Cave 254 Central Pillar Cave. Courtesy the Dunhuang Academy.
  1. Truncated Pyramid Cave: named for the truncated pyramid shaped ceiling in the cave. The floorplan is of a square shape. This type of caves were influenced by Chinese Han tombs. There is usually a Buddhist niche on the west wall inside the cave, with a few having niches on all the south, west, and north walls, or no niches at all. Caves of this architectural style are most abundant in the Mogao Grottoes, and this style is a major cave form in Dunhuang throughout the dynasties, but especially common during the Sui and Tang dynasties. Typical truncated pyramid caves in Mogao are Cave 249, 296, 420, 220, 328, 45, 159, and 156.
Cave 285 Truncated Pyramid Cave. Courtesy the Dunhuang Academy.
  1. Hall Cave: similar to the truncated pyramid caves, with the difference of the hall cave having a platform and statue(s) in the center. The platform has stairs in the front, and a backdrop wall from ground up to the ceiling in the back. There are several caves with no backdrop walls. Believers of Buddhism circumambulate around the platform and statue counterclockwise. These types of caves are usually large in scale and were built in the late Tang and Five Dynasties period. Typical caves are Cave 85, 196, 98, 146, and 61.
Cave 61 Hall Cave. Courtesy the Dunhuang Academy.
  1. Monumental Statue Cave: has a monumental Buddha statue in the main chamber. Typical caves are Mogao 96 and 130. Cave 96 has an exterior building called The Nine Story Building, which is the signature facade of the Mogao Grottoes.
Cave 130 Large Statue Cave. Courtesy the Dunhuang Academy.
  1. Nirvana Cave: This type of caves are of an arched ceiling and a horizontal rectangular shape. The west wall has a Buddhist bed across the whole wall with a Buddha in nirvana laying on it. Typical caves are Cave 158 and 148. These types of caves should be called horizontal rectangular arched ceiling caves, but since they were called “nirvana caves” from the early days, the name was used till today.
Cave 158 Nirvana Cave. Courtesy the Dunhuang Academy.
  1. Meditation (Zen) Cave: small meditation niches opened next to the main chambers of large caves for meditation and worshipping. Examples are Cave 267-271 cave groups and cave 285.
Cave 268 Meditation Cave. Courtesy the Dunhuang Academy.
  1. Monk’s Cave: mainly for the daily living of monks with meditation functions. These types of caves have no set forms, no mural paintings or statues.
  1. Image Cave: built to commemorate high ranking monks, or was a meditation cave for a high ranking monk. The ceiling of this type of caves is of a truncated pyramid shape.
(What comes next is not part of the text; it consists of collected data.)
Inductive task_manager_state : Type := S_IDLE | S_RUN | S_EXIT.
#[export] Instance task_manager_state_eq_dec : EqDecision task_manager_state.
Proof. solve_decision. Defined.

(** Where [scheduler::stop] is: [W_self], [W_test1] and [W_test2] are
    [__block_until_no_new_task] with its two flags; the others follow [runner_pool::deinit] over
    the runners that are left. *)
Inductive stopper : Type :=
| W_none
| W_begin
| W_self (self_flag runner_flag : Z)
| W_test1 (self_flag : Z) (i : nat)
| W_test2 (self_flag : Z) (i : nat)
| W_exit
| W_on_stop
| W_ending (i : nat)      (* [runner::stop]: the loop until the runner waits *)
| W_set (i : nat)         (* the runner was seen waiting *)
| W_notify (i : nat)
| W_thread (i : nat)      (* [thread_run_object_abstract::stop] *)
| W_join (i : nat)
| W_done.

(** Who holds the mutex of the scheduler between steps. *)
Record sched : Type := mk_sched {
  s_state : task_manager_state;
  wait_count : Z;
  tasks : priority_task_queue;
  runners : list runner;
  owner : option nat;
  stop_at : stopper;
  scheduled : list (T * Z);      (* given to [schedule], in order *)
  taken : list (T * Z);          (* taken by a runner, in order *)
  ran : list T                   (* begun, in order *)
}.
Definition set_s_state v s := mk_sched v (wait_count s) (tasks s) (runners s) (owner s) (stop_at s) (scheduled s) (taken s) (ran s).
Definition set_wait_count v s := mk_sched (s_state s) v (tasks s) (runners s) (owner s) (stop_at s) (scheduled s) (taken s) (ran s).
Definition set_tasks v s := mk_sched (s_state s) (wait_count s) v (runners s) (owner s) (stop_at s) (scheduled s) (taken s) (ran s).
Definition set_runners v s := mk_sched (s_state s) (wait_count s) (tasks s) v (owner s) (stop_at s) (scheduled s) (taken s) (ran s).
Definition set_owner v s := mk_sched (s_state s) (wait_count s) (tasks s) (runners s) v (stop_at s) (scheduled s) (taken s) (ran s).
Definition set_stop_at v s := mk_sched (s_state s) (wait_count s) (tasks s) (runners s) (owner s) v (scheduled s) (taken s) (ran s).
Definition log_scheduled v s := mk_sched (s_state s) (wait_count s) (tasks s) (runners s) (owner s) (stop_at s) (scheduled s ++ [v]) (taken s) (ran s).
Definition log_taken v s := mk_sched (s_state s) (wait_count s) (tasks s) (runners s) (owner s) (stop_at s) (scheduled s) (taken s ++ [v]) (ran s).
Definition log_ran v s := mk_sched (s_state s) (wait_count s) (tasks s) (runners s) (owner s) (stop_at s) (scheduled s) (taken s) (ran s ++ [v]).

Definition upd_runner (i : nat) (f : runner -> runner) (s : sched) : sched := set_runners (alter f i (runners s)) s.

(** [notify_one] wakes the runner [pick], if it sleeps. *)
Definition wake (r : runner) : runner := match r_pc r with P_asleep => set_pc P_woken r | _ => r end.
Definition notify_one (pick : nat) (s : sched) : sched := upd_runner pick wake s.
Definition notify_all (s : sched) : sched := set_runners (wake <$> runners s) s.

(** [scheduler::schedule]. *)
Definition schedule (t : T) (p : Z) (pick : nat) (s : sched) : res sched :=
  wawo_assert (bool_decide (s_state s = S_RUN));;
  q ← queue_push t p (tasks s);
  let s := log_scheduled (t, p) (set_tasks q s) in
  Ok (if 0 <? wait_count s then notify_one pick s else s).

(** [__on_start]: the runners have been started. *)
Definition start (n : nat) : sched :=
  mk_sched S_RUN 0 (mk_queue [] []) (replicate n new_runner) None W_none [] [] [].

(** *** A step of [runner::run] and of the loop around it

    [None]: the thread cannot go on now. *)
Definition lock_free (s : sched) : bool := bool_decide (owner s = None).
Definition check_begin (i : nat) (r : runner) (s : sched) : sched :=
  if decide (m_state r = TR_S_ENDING) then upd_runner i (set_pc P_left) (set_owner None s)
  else upd_runner i (set_pc P_pop) (set_owner (Some i) s).

(** [operator()]: whether [run] is called again. *)
Definition again (r : runner) : runner_pc := if decide (r_thread r = TR_RUNNING) then P_top else P_done.

Definition runner_step (i : nat) (s : sched) : option (res sched) :=
  r ← runners s !! i;
  match r_pc r with
  | P_top => if lock_free s then Some (Ok (check_begin i r s)) else None
  | P_pop =>
      match front_and_pop (tasks s) with
      | (Some (t, p), q) => Some (Ok (upd_runner i (set_pc (P_got t)) (set_owner None (log_taken (t, p) (set_tasks q s)))))
      | (None, _) => Some (Ok (upd_runner i (fun r => set_pc P_wait (set_state TR_S_WAITING r)) s))
      end
  | P_wait => Some (Ok (upd_runner i (set_pc P_asleep) (set_owner None (set_wait_count (u8 (wait_count s + 1)) s))))
  | P_asleep => None
  | P_woken => if lock_free s then Some (Ok (check_begin i r (set_wait_count (u8 (wait_count s - 1)) s))) else None
  | P_got t => Some (Ok (upd_runner i (fun r => set_pc (P_flag t) (set_state TR_S_RUNNING r)) s))
  | P_flag t => Some (Ok (upd_runner i (fun r => set_pc (P_run t) (set_wait_flag 0 r)) s))
  | P_run t => Some (Ok (upd_runner i (set_pc P_top) (log_ran t s)))
  | P_left => Some (Ok (upd_runner i (set_pc (again r)) s))
  | P_done => None
  end.

(** *** A step of [scheduler::stop]

    [seq1], [seq2]: what the tests of the sequential runners answer; [pick]: whom
    [notify_one] wakes. *)
Definition next_runner (i : nat) : stopper := match i with O => W_done | S i' => W_ending i' end.

Definition goes_to (w : stopper) (s : sched) : option (res sched) := Some (Ok (set_stop_at w s)).

(** [runner_pool::test_waiting_step1] at the runner [i], and what follows it. *)
Definition test1_step (seq1 : bool) (sf : Z) (i : nat) (s : sched) : option (res sched) :=
  match runners s !! i with
  | Some r =>
      let '(r', ok) := test_waiting_step1 r in
      if ok then goes_to (W_test1 sf (S i)) (set_runners (<[i := r']> (runners s)) s) else goes_to (W_self 0 0) s
  | None => if seq1 then goes_to (W_self sf 1) s else goes_to (W_self 0 0) s
  end.
(** [runner_pool::test_waiting_step2]. *)
Definition test2_step (seq2 : bool) (sf : Z) (i : nat) (s : sched) : option (res sched) :=
  match runners s !! i with
  | Some r => if test_waiting_step2 r then goes_to (W_test2 sf (S i)) s else goes_to (W_self 0 0) s
  | None => if seq2 then (if sf =? 2 then goes_to W_exit s else goes_to (W_self sf 2) s) else goes_to (W_self 0 0) s
  end.
Definition __block_until_no_new_task_step (seq1 seq2 : bool) (s : sched) : option (res sched) :=
  let empty := queue_empty (tasks s) in
  match stop_at s with
  | W_self sf rf =>
      if sf =? 0 then
        if negb empty then goes_to (W_self 0 0) s
        else if rf =? 0 then goes_to (W_test1 1 0) s else if rf =? 1 then goes_to (W_test2 1 0) s else goes_to (W_self 1 rf) s
      else if sf =? 1 then
        if negb empty then goes_to (W_self 0 0) s
        else if rf =? 0 then goes_to (W_test1 2 0) s else if rf =? 1 then goes_to (W_test2 2 0) s else goes_to W_exit s
      else if rf =? 0 then goes_to (W_test1 sf 0) s else if rf =? 1 then goes_to (W_test2 sf 0) s else goes_to W_exit s
  | W_test1 sf i => test1_step seq1 sf i s
  | W_test2 sf i => test2_step seq2 sf i s
  | _ => None
  end.

(** [runner::stop], up to the call of [thread_run_object_abstract::stop]. *)
Definition runner_stop_step (s : sched) : option (res sched) :=
  match stop_at s with
  | W_ending i =>
      match runners s !! i with
      | Some r => if decide (m_state r = TR_S_WAITING) then goes_to (W_set i) s else None
      | None => None
      end
  | W_set i => goes_to (W_notify i) (upd_runner i (set_state TR_S_ENDING) s)
  | W_notify i => if lock_free s then goes_to (W_thread i) (notify_all s) else None
  | _ => None
  end.
(** [thread_run_object_abstract::stop] of a thread that runs.  The interruption does not reach a
    thread in [no_interrupt_wait]. *)
Definition thread_stop_step (s : sched) : option (res sched) :=
  match stop_at s with
  | W_thread i => goes_to (W_join i) (upd_runner i (set_thread TR_STOP) s)
  | W_join i =>
      match runners s !! i with
      | Some r => match r_pc r with P_done => goes_to (next_runner i) s | _ => None end
      | None => None
      end
  | _ => None
  end.
Definition __on_stop_step (s : sched) : option (res sched) :=
  Some (wawo_assert (bool_decide (s_state s = S_EXIT));;
        wawo_assert (queue_empty (tasks s));;
        Ok (set_stop_at (next_runner (length (runners s))) s)).

Definition stop_step (seq1 seq2 : bool) (pick : nat) (s : sched) : option (res sched) :=
  match stop_at s with
  | W_none | W_done => None
  | W_begin => if lock_free s then goes_to (if decide (s_state s = S_RUN) then W_self 0 0 else W_done) s else None
  | W_self _ _ | W_test1 _ _ | W_test2 _ _ => __block_until_no_new_task_step seq1 seq2 s
  | W_exit =>
      if lock_free s then
        if decide (s_state s = S_RUN) then goes_to W_on_stop (notify_one pick (set_s_state S_EXIT s)) else goes_to W_done s
      else None
  | W_on_stop => __on_stop_step s
  | W_ending _ | W_set _ | W_notify _ => runner_stop_step s
  | W_thread _ | W_join _ => thread_stop_step s
  end.

(** *** The system *)
Inductive act : Type :=
| A_schedule (t : T) (p : Z) (pick : nat)
| A_runner (i : nat)
| A_spurious (i : nat)
| A_stop_call
| A_stop (seq1 seq2 : bool) (pick : nat).

(** Whom [notify_one] may wake: a runner that sleeps, if there is one. *)
Definition asleep (r : runner) : bool := match r_pc r with P_asleep => true | _ => false end.
Definition picks (l : list runner) (pick : nat) : bool :=
  negb (existsb asleep l) || match l !! pick with Some r => asleep r | None => false end.

Definition perform (a : act) (s : sched) : option (res sched) :=
  match a with
  | A_schedule t p pick => if lock_free s && picks (runners s) pick then Some (schedule t p pick s) else None
  | A_runner i => runner_step i s
  | A_spurious i => if match runners s !! i with Some r => asleep r | None => false end then Some (Ok (upd_runner i wake s)) else None
  | A_stop_call => match stop_at s with W_none => Some (Ok (set_stop_at W_begin s)) | _ => None end
  | A_stop seq1 seq2 pick => if picks (runners s) pick then stop_step seq1 seq2 pick s else None
  end.
(** The actions before anyone stops the scheduler; the priorities are those there are. *)
Definition running (a : act) : bool :=
  match a with A_stop_call | A_stop _ _ _ => false | A_schedule _ p _ => (p =? P_HIGH) || (p =? P_NORMAL) | _ => true end.

Inductive steps (allowed : act -> bool) (s0 : sched) : sched -> Prop :=
| steps_none : steps allowed s0 s0
| steps_one s a s' : steps allowed s0 s -> allowed a = true -> perform a s = Some (Ok s') -> steps allowed s0 s'.

(** ** Sequential runners *)
Inductive seq_state : Type := Q_IDLE | Q_RUN | Q_WAITING | Q_EXIT.
#[export] Instance seq_state_eq_dec : EqDecision seq_state.
Proof. solve_decision. Defined.
Inductive seq_pc : Type :=
| E_top                 (* at the beginning of [run] *)
| E_asleep
| E_woken
| E_exec (i : nat)      (* about to run the task at this place *)
| E_left
| E_done.
(** Where [sequencial_runner::stop] is. *)
Inductive seq_stopper : Type := V_none | V_standby | V_assigning | V_lock | V_thread | V_join | V_done.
Inside has the monk’s statue. Some have mural paintings of serving maids. Typical caves are 17, 139, and 137. Among them, Cave 17 is the image cave for Hong, with the statue of Hong inside and mural paintings of maids, nuns, Bodhi trees, and etc. It is also the famous “library cave”.
Cave 17 Image Cave. Courtesy the Dunhuang Academy.
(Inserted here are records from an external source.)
(* ===== verification/SchedulerProofs.v ===== *)
(** * SchedulerProofs: every task is run, once and in order; and stopping may never end

    - [seq_tasks_in_order], [seq_stop_ends]: a sequential runner runs what it is given in order,
      comes to rest only when all is done, and can always be stopped;
    - [scheduler_runs_all]: no wake-up of the pool is lost: the runners come to rest after
      finitely many steps and then every task has been run once, first come first served;
    - [scheduler_stop_hangs]: [scheduler::stop] may wait for ever for a runner that overwrote the
      order to end. *)

From S2P Require Import Prelude Scheduler.

(** ** Sequential runners *)
Section seq.
Context {T : Type}.
Local Abbreviation SQ := (seq_runner T).

(** What was assigned and did not begin. *)
Definition pending (q : SQ) : list T :=
  match q_pc q with E_exec i => drop i (assigning q) | _ => [] end ++ standby q.
Definition stopping (v : seq_stopper) : bool := match v with V_thread | V_join | V_done => true | _ => false end.
Definition joined (v : seq_stopper) : bool := match v with V_join | V_done => true | _ => false end.
(** [stop] has seen the lists empty. *)
Definition seen_empty (v : seq_stopper) : bool := match v with V_none | V_standby => false | _ => true end.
  1. Burial Cave: used for burial purposes, has no set forms. These caves are mainly concentrated in the northern section of the Mogao Grottoes.
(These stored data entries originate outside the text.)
Definition idle_detached w : Prop := m_so w = false -> m_requested w = [].
Lemma wp_done {A} (m : M R A) w Q : wp m w (fun w' _ => Q w') -> wp (m ≫= fun _ => mret tt) w (fun w' _ => Q w').
Proof. intros Hm. rewrite wp_bind. eapply wp_mono; [exact Hm|]. intros w' a HQ. by rewrite wp_ret. Qed.
Lemma do_act_spec a w : ros_inv w -> idle_detached w -> enabled w a -> wp (do_act a) w (fun w' _ => ros_inv w' /\ idle_detached w').
Proof.
  intros HI HD Ha. destruct a as [data|m|m cb timeout now|m inc|now| | |fuel evt]; cbn [do_act enabled] in *.
  - apply wp_done. unfold make_message, get, allocate. rewrite wp_bind, wp_gets, wp_bind, wp_modify.
    unfold get. rewrite wp_bind, wp_gets, wp_bind, wp_modify, wp_ret. split; [|done].
    apply (allocate_inv _ (set_nid _ w)). destruct HI. constructor; try done. apply u32_range.
  - apply wp_done. destruct Ha as [d Hd]. eapply wp_mono; [by eapply ros_send_spec|]. intros w' _ (? & Hs & Hr). split; [done|].
    unfold idle_detached. by rewrite Hs, Hr.
  - apply wp_done. destruct Ha as [d Hd]. eapply wp_mono; [by eapply request_spec|]. intros w' rc (HI' & _ & _ & Hs & (x & _ & Ho) & Hr).
    split; [done|]. unfold idle_detached. rewrite Hs. intros Hso. unfold outcome in Ho. rewrite Hso in Ho. destruct Ho as [-> _].
    destruct Hr as [-> _]. by apply HD.
  - apply wp_done. destruct Ha as (d & i & Hd & Hi & Hti). eapply wp_mono; [by apply (respond_spec m inc w d i)|]. intros w' _ (? & Hs & Hr & _).
    split; [done|]. unfold idle_detached. by rewrite Hs, Hr.
  - destruct (tick_spec now w HI) as [Et HI']. unfold wp. rewrite Et. split; [done|]. intros Hso. cbn. by rewrite (HD Hso).
  - unfold attach_socket. apply wp_with_exclusive; [apply HI|]. unfold get. rewrite wp_bind, wp_gets, wp_bind, wp_assert.
    split; [cbn; by rewrite Ha|]. rewrite wp_modify. split; [|done]. by destruct HI.
  - destruct (detach_spec w HI) as [Ed HI']. unfold wp. rewrite Ed. by split.
  - destruct Ha as (Hso & Hf & He). destruct fuel as [|fuel]; [done|].
    assert (HT : forall eid info, wp (trigger (RE_info eid info)) w (fun w' _ => ros_inv w' /\ idle_detached w'))
      by (intros eid info; unfold trigger; rewrite wp_modify; split; [by destruct HI | by intros E0; cbn in E0; rewrite Hso in E0]).
    destruct evt as [eid data info]. cbn [e_id e_data] in He. destruct eid; try done;
      try (unfold on_event, get; rewrite wp_bind, wp_gets, wp_bind, wp_assert; split; [done | apply HT]).
    destruct data as [p|]; [|done]. destruct He as (id & type & d & Hp).
    pose proof (arrive_spec fuel p id type d w HI Hso Hp) as HA. eapply wp_mono; [exact HA|].
    intros w' _ (HI' & Hs & _). split; [done|]. intros E0. congruence.
Qed.
Lemma ros_session_inv e w : ros_session e w -> ros_inv w /\ idle_detached w.
Proof.
  induction 1 as [|w a w' _ [HI HD] Ha Hs]; [by split|].
  pose proof (do_act_spec a w HI HD Ha) as HW. unfold wp in HW. by rewrite Hs in HW.
Qed.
Over the thousands of years, different caves in the Mogao Grottoes were built based on the religious ceremonies, belief needs, ethnic aesthetics from different periods of time. Combined with local sandy rock geological characteristics, these caves developed gradually to form today’s cave groups, witness the historical, cultural, and artistic transition through the long history of Dunhuang.